By: T.R. Matson
It was a beautiful Friday morning as I parked at the military hospital. My plan was to finish my annual flight physical and get started on my weekend. The weather was supposed to be great, and I was looking forward to a few days off work. As I entered the waiting area, there were half a dozen service men and women waiting to be seen by the doctor, yet one man who stood out. He was sitting all alone wearing jeans, a polo shirt, and a Vietnam Veteran ball cap. He sat patiently waiting while leaning on the oxygen tank that sat in front of him and helped him breathe. With a quick glance around the room it seemed as if everyone had sat as far away as they could from the gentleman whose eyes looked tired yet still very much alive.
After checking in at the front desk I sat down across from him. I was a young Ensign in the Navy and proudly wearing my flight suit this Friday morning. Our eyes caught each other, he smiled, and I returned a simple nod and “good morning sir.” He took that opening and immediately asked me if I was going through flight training and followed up with asking what I wanted to fly. Our conversation flowed easily, and time passed without notice. He told me that he wanted to be a pilot when he was my age but when he learned of the low success rate, he never pursued it. Before he knew it, he was sent to Vietnam and his life path was set. He asked me why I was in the hospital, and I asked him the same. That is where this went from being just another Friday morning to something I will never forget.
“I’m dying, son. I am just here to say goodbye and thank all the staff that has tried to help me.” I sat there in shock. While he didn’t look exceptionally healthy breathing from the oxygen bottle, he also didn’t look like he was going to die anytime soon. I suppose that my shock was evident on my face, and he immediately changed the subject. He went on to tell me about his wife and children, as well as the friends he had made while serving in the military. Some had already passed and others he still spoke to everyday. He told me about his life after the military, his favorite brand of whiskey, and how he could still smell his wife’s perfume if he closed his eyes even though she had passed years prior from cancer. His spirits lifted as he spoke of her and their life together. He smiled and told me he had a full life and with his days numbered he had only one regret. Before I could even decide if I wanted to ask him what it was, he offered it to me, “I never failed at anything.”

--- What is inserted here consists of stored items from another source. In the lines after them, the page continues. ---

(** * wsdot-api-client: fetch-strategy selection and the endpoint factory

    A shallow embedding of
    - [src/shared/fetching/utils/selectFetchStrategy.ts]
      (environment detection and strategy selection), and
    - the API fetch factory ([createFetchFactory], [interpolateParams],
      [substituteParam], [getApiKeyParam], [buildUrl]),
    followed by the properties the specification states about them.

    Conventions of the embedding.
    - A JavaScript string is a [string]; [+:+] is concatenation.
    - A value that is [undefined] (or a global that does not exist) is [None].
    - A [throw new Error(msg)] is the completion [Throw] of the error
      with message [msg]; a normal return is [Normal v].
    - The parameter object [params] is given by [Object.entries(params)],
      the list of its (key, value) pairs in enumeration order.
    - Ambient state (globals, [process.env]) is an explicit argument. *)

From Stdlib Require Import ZArith Lia Ascii DecimalString.
From stdpp Require Import base option list strings gmap.

Local Open Scope Z_scope.

(** ** Built-in string operations used by the code *)

Module Js.

(** The double-quote character, which occurs in the error message. *)
Definition dquote : string := String (ascii_of_nat 34) EmptyString.

(** [s.slice(n)]: the string without its first [n] characters. *)
Fixpoint drop (n : nat) (s : string) : string :=
  match n, s with
  | O, _ => s
  | S _, EmptyString => EmptyString
  | S k, String _ rest => drop k rest
  end.

(** [s.slice(0, n)]: the first [n] characters. *)
Fixpoint take (n : nat) (s : string) : string :=
  match n, s with
  | O, _ => EmptyString
  | S _, EmptyString => EmptyString
  | S k, String c rest => String c (take k rest)
  end.

(** [s.indexOf(pat)]: offset of the first occurrence of [pat] in [s]. *)
Fixpoint indexOf (s pat : string) : option nat :=
  if String.prefix pat s then Some O
  else match s with
       | EmptyString => None
       | String _ rest => S <$> indexOf rest pat
       end.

While on the surface this could come across as an overly arrogant man bragging on his accomplishments, I learned the truth was actually very different. Here sitting across from me was a man that undoubtedly had seen some pretty amazing things, both good and bad, during his lifetime. He was facing his own mortality and he explained to me that he never really pushed himself enough to fail at anything. He gave the example of being told that learning how to fly was too difficult, and that he would likely fail, so he never tried. The gravity of that point hit me like a rock as I sat there and hung on his every word. I realized that I was speaking to a man who had lived his whole life and only regretted how he did it. He told me that there were so many times when he would come to a fork in the road of life, and he had to choose whether to take the path that would be comfortable or the one that took him out of his comfort zone. He always took the comfortable one. He ended the conversation when his name was called with a halfhearted joke that he wondered where he would be if he had chosen differently.
As he left the room, I sat there with my own thoughts trying to process the advice he left me with. “Never stop failing.” To this day, there are many times that I sit alone and think of the old man in the hospital. Life has a way of offering challenges when we sometimes least expect it. It is very easy to get comfortable and listen to those around us say our goals are impractical. Today, many years later, I think back on my own life. There have been many highs and lows, and I have experienced things that if you told me I would, back on that Friday morning, I would not have believed you. One thing is for sure, that old man’s words stuck with me more than I could have ever imagined. I laugh at the times that I went for something that seemed utterly impossible only to succeed. Other times I have failed, and sometimes those failures have been huge, but they always lead to other opportunities and experiences that I would not have had if I just took the comfortable road.
So today I want to pass on the words of a great old man who had lived a great life with only one regret. Don’t be afraid to fail. Don’t let the strongest muscle, your brain, get in the way of your success. When people around you say you cannot do something, prove them wrong. Life is very short, and we only get one chance. Don’t waste the time listening to what other people tell you with regards to what you can and cannot accomplish. Listen to your heart, and let it drive your passion. While you may fail at times, those failures will bring opportunities and life lessons that will make you stronger in the long run. In order to be truly successful at life, failure is the only option.